Mixed precision solvers with half-precision floating point numbers for Lattice QCD on A64FX processor
Issaku Kanamori, Hideo Matsufuru, Tatsumi Aoyama, Kazuyuki Kanaya, Yusuke Namekawa, Hidekatsu Nemura, Keigo Nitadori

TL;DR
This paper explores the practicality of using half-precision floating-point numbers in mixed-precision solvers for lattice QCD on A64FX processors, demonstrating improved stability with rescaling techniques.
Contribution
It introduces rescaling steps in mixed-precision solvers to enhance stability and demonstrates their effectiveness in lattice QCD simulations on A64FX processors.
Findings
FP16-based solver shows improved stability.
Additional iteration count within 20% of FP64 version.

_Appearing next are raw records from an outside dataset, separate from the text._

Class EventJson := {
  ej_created : str -> result str (str * str * str);
  ej_terminated : str -> result str (str * option str);
  ej_status : str -> result str (str * str * str);
  ej_metrics : str -> result str (str * spec_float * Z);
  ej_pool : str -> result str (str * str * option str);
  (** [serde_json::to_string] of an event. *)
  ej_text : SseEvent -> result str str
}.

Section Events.
Context `{EJ : EventJson}.

Definition decoded {A} (r : result str A) (f : A -> SseEvent) : result SseError SseEvent :=
  match r with Ok a => Ok (f a) | Err e => Err (SseParseError (lit "Invalid JSON: " ++ e)) end.

Definition parse_event (event_type : option str) (data : str) : result SseError SseEvent :=
  let event_type := default (lit "unknown") event_type in
  if str_eqb event_type (lit "sandbox_created") then
    decoded (ej_created data) (fun '(s, p, u) => SandboxCreated s p u)
  else if str_eqb event_type (lit "sandbox_terminated") then
    decoded (ej_terminated data) (fun '(s, r) => SandboxTerminated s r)
  else if str_eqb event_type (lit "sandbox_status_changed") then
    decoded (ej_status data) (fun '(s, o, n) => SandboxStatusChanged s o n)
  else if str_eqb event_type (lit "metrics_update") then
    decoded (ej_metrics data) (fun '(s, c, m) => MetricsUpdate s c m)
  else if str_eqb event_type (lit "pool_event") then
    decoded (ej_pool data) (fun '(p, a, d) => PoolEvent p a d)
  else Ok (Unknown event_type data).

(** The loop of [SseEvent::parse], with the type and the data read so far. *)
Fixpoint parse_lines (lines : list str) (event_type : option str) (data : list str) :
    result SseError (option SseEvent) :=
  match lines with
  | [] => Ok None
  | line :: rest =>
      let line := trim line in
      match line with
      | [] =>
          match event_type, data with
          | Some _, _ :: _ =>
              match parse_event event_type (join [10%N] data) with
              | Ok e => Ok (Some e)
              | Err e => Err e
              end
          | _, _ => parse_lines rest None []
          end
      | _ =>
          match strip_prefix (lit "event:") line with
          | Some p => parse_lines rest (Some (trim p)) data
          | None =>
              match strip_prefix (lit "data:") line with
              | Some p => parse_lines rest event_type (data ++ [trim p])
              | None => parse_lines rest event_type data
              end
          end
      end
  end.

Definition parse (lines : list str) : result SseError (option SseEvent) := parse_lines lines None [].

(** [text.split] at two line feeds. *)
Fixpoint split_blank (s : str) : list str :=
  match s with
  | [] => [[]]
  | c :: s' =>
      let single := match split_blank s' with p :: ps => (c :: p) :: ps | [] => [[c]] end in
      match s' with
      | d :: s'' => if (c =? 10)%N && (d =? 10)%N then [] :: split_blank s'' else single
      | [] => single
      end
  end.

Fixpoint parse_blocks (blocks : list str) : result SseError (list SseEvent) :=
  match blocks with
  | [] => Ok []
  | block :: rest =>
      match trim block with
      | [] => parse_blocks rest
      | block =>
          match parse (SandboxFs.lines block ++ [[]]) with
          | Err e => Err e
          | Ok (Some event) => events ← parse_blocks rest; Ok (event :: events)
          | Ok None => parse_blocks rest
          end
      end
  end.

Definition parse_sse_stream (stream_data : bytes) : result SseError (list SseEvent) :=
  parse_blocks (split_blank (from_utf8_lossy stream_data)).

(** ** What is sent *)

(** The text of an event with its type and its lines of data. *)
Definition event_text (event_type : str) (data : list str) : str :=
  lit "event: " ++ event_type ++ [10%N] ++ concat (map (fun d => lit "data: " ++ d ++ [10%N]) data) ++ [10%N].

(** What the channel of an event stream yields: an event, or a reader that fell behind. *)
Inductive broadcast_item := Received (e : SseEvent) | Lagged (n : Z).

(** The item the server makes of it. *)
Definition sse_item (i : broadcast_item) : str :=
  match i with
  | Received e => event_text (lit "message") [match ej_text e with Ok t => t | Err _ => [] end]
  | Lagged _ => lit ": reconnecting" ++ [10; 10]%N
  end.

(** The stream of a connection: its channel is made for it, and the only sender is
    dropped when the handler returns, so that nothing can ever arrive. *)
Definition sse_events : list broadcast_item := [].

Definition broadcast_event (receivers : nat) (e : SseEvent) : result str unit :=
  if Nat.eqb receivers 0 then Err (lit "Failed to broadcast event") else Ok tt.
End Events.

(** ** Reading inverts writing *)

Module EventFacts.

(** A text of one line without space around it, as JSON in one line is. *)
Definition clean (s : str) : Prop := s <> [] /\ trim s = s /\ 10%N ∉ s.

Lemma trim_start_space s : trim_start (32%N :: s) = trim_start s.
Proof. unfold trim_start. cbn. by destruct (span is_whitespace s). Qed.

Lemma trim_start_length s : length (trim_start s) <= length s.
Proof. apply span_le. Qed.

Lemma trim_start_shorter c s : is_whitespace c = true -> length (trim_start (c :: s)) < length (c :: s).
Proof.
  intros H. unfold trim_start. cbn. rewrite H. pose proof (span_le is_whitespace s).
  destruct (span is_whitespace s). simpl in *. lia.
Qed.

Lemma trim_fix s : trim s = s -> trim_start s = s /\ trim_start (rev s) = rev s.
Proof.
  unfold trim, trim_end. intros H.
  assert (Hl : trim_start s = s).
  { destruct s as [|c s]; [done|]. destruct (is_whitespace c) eqn:E; [|by apply trim_start_id].
    exfalso. pose proof (trim_start_shorter c s E) as H1.
    pose proof (trim_start_length (rev (trim_start (c :: s)))) as H2.
    apply (f_equal length) in H. rewrite !length_rev in *. lia. }
  split; [done|]. rewrite Hl in H. apply (f_equal (@rev _)) in H. by rewrite rev_involutive in H.
Qed.

Lemma trim_start_head c s : trim_start (c :: s) = c :: s -> is_whitespace c = false.
Proof.
  intros H. destruct (is_whitespace c) eqn:E; [|done]. pose proof (trim_start_shorter c s E). rewrite H in *. lia.
Qed.

(** The ends of a clean text. *)
Lemma clean_ends s : clean s ->
  exists a c, s = a ++ [c] /\ is_whitespace c = false /\ trim_start s = s.
Proof.
  intros (Hne & Ht & _). destruct (trim_fix s Ht) as [H1 H2].
  destruct (rev s) as [|c r] eqn:E.
  - by apply (f_equal (@rev _)) in E; rewrite rev_involutive in E.
  - exists (rev r), c. split; [|split; [by eapply trim_start_head|done]].
    rewrite <- (rev_involutive s), E. done.
Qed.

(** A text that starts with a character of [pre] and ends in a clean one. *)
Lemma trim_labelled (c : N) (pre s : str) : is_whitespace c = false -> clean s -> trim (c :: pre ++ s) = c :: pre ++ s.
Proof.
  intros Hc Hs. destruct (clean_ends s Hs) as (a & e & -> & He & _). apply trim_id; [done|].
  change (c :: pre ++ a ++ [e]) with ((c :: pre) ++ (a ++ [e])). by rewrite app_assoc, rev_app_distr.
Qed.

Lemma trim_after_space s : clean s -> trim (32%N :: s) = s.
Proof. intros (_ & Ht & _). unfold trim. rewrite trim_start_space. done. Qed.

(** *** Splitting *)

Definition onto (l : str) (ps : list str) : list str :=
  match ps with p :: ps => (l ++ p) :: ps | [] => [l] end.

Lemma split_blank_nonempty s : split_blank s <> [].
Proof. destruct s as [|c [|d s]]; simpl; [done| |]; repeat case_match; done. Qed.

Lemma onto_app a b ps : ps <> [] -> onto (a ++ b) ps = onto a (onto b ps).
Proof. destruct ps; [done|]. simpl. by rewrite app_assoc. Qed.

Lemma split_blank_char c s : c <> 10%N -> split_blank (c :: s) = onto [c] (split_blank s).
Proof.
  intros H. cbn [split_blank]. destruct s as [|d s]; [done|].
  rewrite (proj2 (N.eqb_neq c 10) H). simpl andb. cbv iota. by destruct (split_blank (d :: s)).
Qed.

Lemma split_blank_line l s : 10%N ∉ l -> split_blank (l ++ s) = onto l (split_blank s).
Proof.
  induction l as [|c l IH]; intros H.
  - cbn [app]. destruct (split_blank s) eqn:E; [by apply split_blank_nonempty in E|done].
  - apply not_elem_of_cons in H as [Hc Hl]. cbn [app]. rewrite split_blank_char by congruence.
    rewrite IH by done. by rewrite <- (onto_app [c] l) by apply split_blank_nonempty.
Qed.

Lemma split_blank_lf c s : c <> 10%N -> split_blank (10%N :: c :: s) = onto [10%N] (split_blank (c :: s)).
Proof.
  intros H. cbn [split_blank]. rewrite (proj2 (N.eqb_neq c 10) H). rewrite andb_false_r. done.
Qed.

Definition ended (ls : list str) : str := concat (map (fun l => l ++ [10%N]) ls).
Definition line_ok (l : str) : Prop := l <> [] /\ 10%N ∉ l.

Lemma split_blank_block ls s :
  ls <> [] -> Forall line_ok ls -> split_blank (ended ls ++ 10%N :: s) = join [10%N] ls :: split_blank s.
Proof.
  induction ls as [|l ls IH]; [done|]. intros _ [[Hne Hl] Hls]%Forall_cons.
  unfold ended. cbn [map concat]. rewrite <- !app_assoc. rewrite split_blank_line by done.
  destruct ls as [|l' ls].
  - cbn [map concat app join]. cbn [split_blank]. cbn. by rewrite app_nil_r.
  - cbn [app]. specialize (IH ltac:(done) Hls). unfold ended in IH.
    pose proof (proj1 (Forall_cons _ _ _) Hls) as [[Hne' Hl'] _].
    destruct l' as [|c l']; [done|]. apply not_elem_of_cons in Hl' as [Hc _].
    cbn [map concat app] in IH |- *. rewrite split_blank_lf by congruence. rewrite IH. done.
Qed.

(** *** Lines *)

Lemma lines_from_line l s cur : 10%N ∉ l -> lines_from (l ++ s) cur = lines_from s (cur ++ l).
Proof.
  revert cur. induction l as [|c l IH]; intros cur H; [by rewrite app_nil_r|].
  apply not_elem_of_cons in H as [Hc Hl]. cbn. rewrite (proj2 (N.eqb_neq c 10)) by congruence.
  rewrite IH by done. by rewrite <- app_assoc.
Qed.

Lemma lines_join ls :
  ls <> [] -> Forall (fun l => line_ok l /\ strip_cr l = l) ls -> lines (join [10%N] ls) = ls.
Proof.
  unfold lines. induction ls as [|l ls IH]; [done|]. intros _ [[[Hne Hl] Hcr] Hls]%Forall_cons.
  destruct ls as [|l' ls].
  - cbn [join]. rewrite <- (app_nil_r l) at 1. rewrite lines_from_line by done. cbn. by destruct l.
  - change (join [10%N] (l :: l' :: ls)) with (l ++ [10%N] ++ join [10%N] (l' :: ls)).
    rewrite lines_from_line by done. cbn [app]. cbn [lines_from]. rewrite N.eqb_refl.
    cbn [app]. rewrite Hcr. f_equal. by apply IH.
Qed.

Lemma join_last (ls : list str) l : exists a, join [10%N] (ls ++ [l]) = a ++ l.
Proof.
  induction ls as [|x ls [a IH]]; [by exists []|]. cbn [app].
  destruct (ls ++ [l]) as [|y r] eqn:E; [by destruct ls|].
  exists (x ++ [10%N] ++ a). change (join [10%N] (x :: y :: r)) with (x ++ [10%N] ++ join [10%N] (y :: r)).
  rewrite IH. by rewrite <- !app_assoc.
Qed.

(** *** Events *)

Section Reading.
Context `{EJ : EventJson}.

Definition wire_ok (e : str * list str) : Prop := clean (fst e) /\ snd e <> [] /\ Forall clean (snd e).

Definition label (l d : str) : str := l ++ d.
Definition lines_of (e : str * list str) : list str :=
  label (lit "event: ") (fst e) :: map (label (lit "data: ")) (snd e).

Lemma label_ok (c : N) pre d :
  is_whitespace c = false -> 10%N ∉ c :: pre -> clean d ->
  let l := c :: pre ++ d in line_ok l /\ strip_cr l = l /\ trim l = l.
Proof.
  intros Hc Hpre Hd l. split; [|split].
  - split; [done|]. change l with ((c :: pre) ++ d). rewrite elem_of_app. by intros [H|H]; [|apply Hd].
  - destruct (clean_ends d Hd) as (a & e & -> & He & _). unfold l, strip_cr.
    change (c :: pre ++ a ++ [e]) with ((c :: pre) ++ (a ++ [e])). rewrite app_assoc, rev_app_distr. cbn [rev app].
    destruct (e =? 13)%N eqn:E; [|done]. apply N.eqb_eq in E as ->. done.
  - by apply trim_labelled.
Qed.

Rescaling methods prevent numerical underflows.
Abstract
We investigate the use of half-precision floating-point numbers (FP16) in mixed-precision linear solvers for lattice QCD simulations. Since the emergence of GPUs for general-purpose, mixed-precision algorithms that combine single-precision (FP32) with double-precision (FP64) arithmetics have become widely used in this field and others. While FP32-based methods are now well established, we examine the practicality of using FP16. In this work, we introduce rescaling steps in both the outer iterative refinement step and the inner BiCGStab solver to avoid numerical instability. In our experiments with a simple Wilson kernel, the solver shows improved stability, and the additional iteration count compared to the FP64 version remains within 20\%, indicating that the FP16 version is practical for use. We believe that the proposed rescaling methods can also benefit other mixed precision…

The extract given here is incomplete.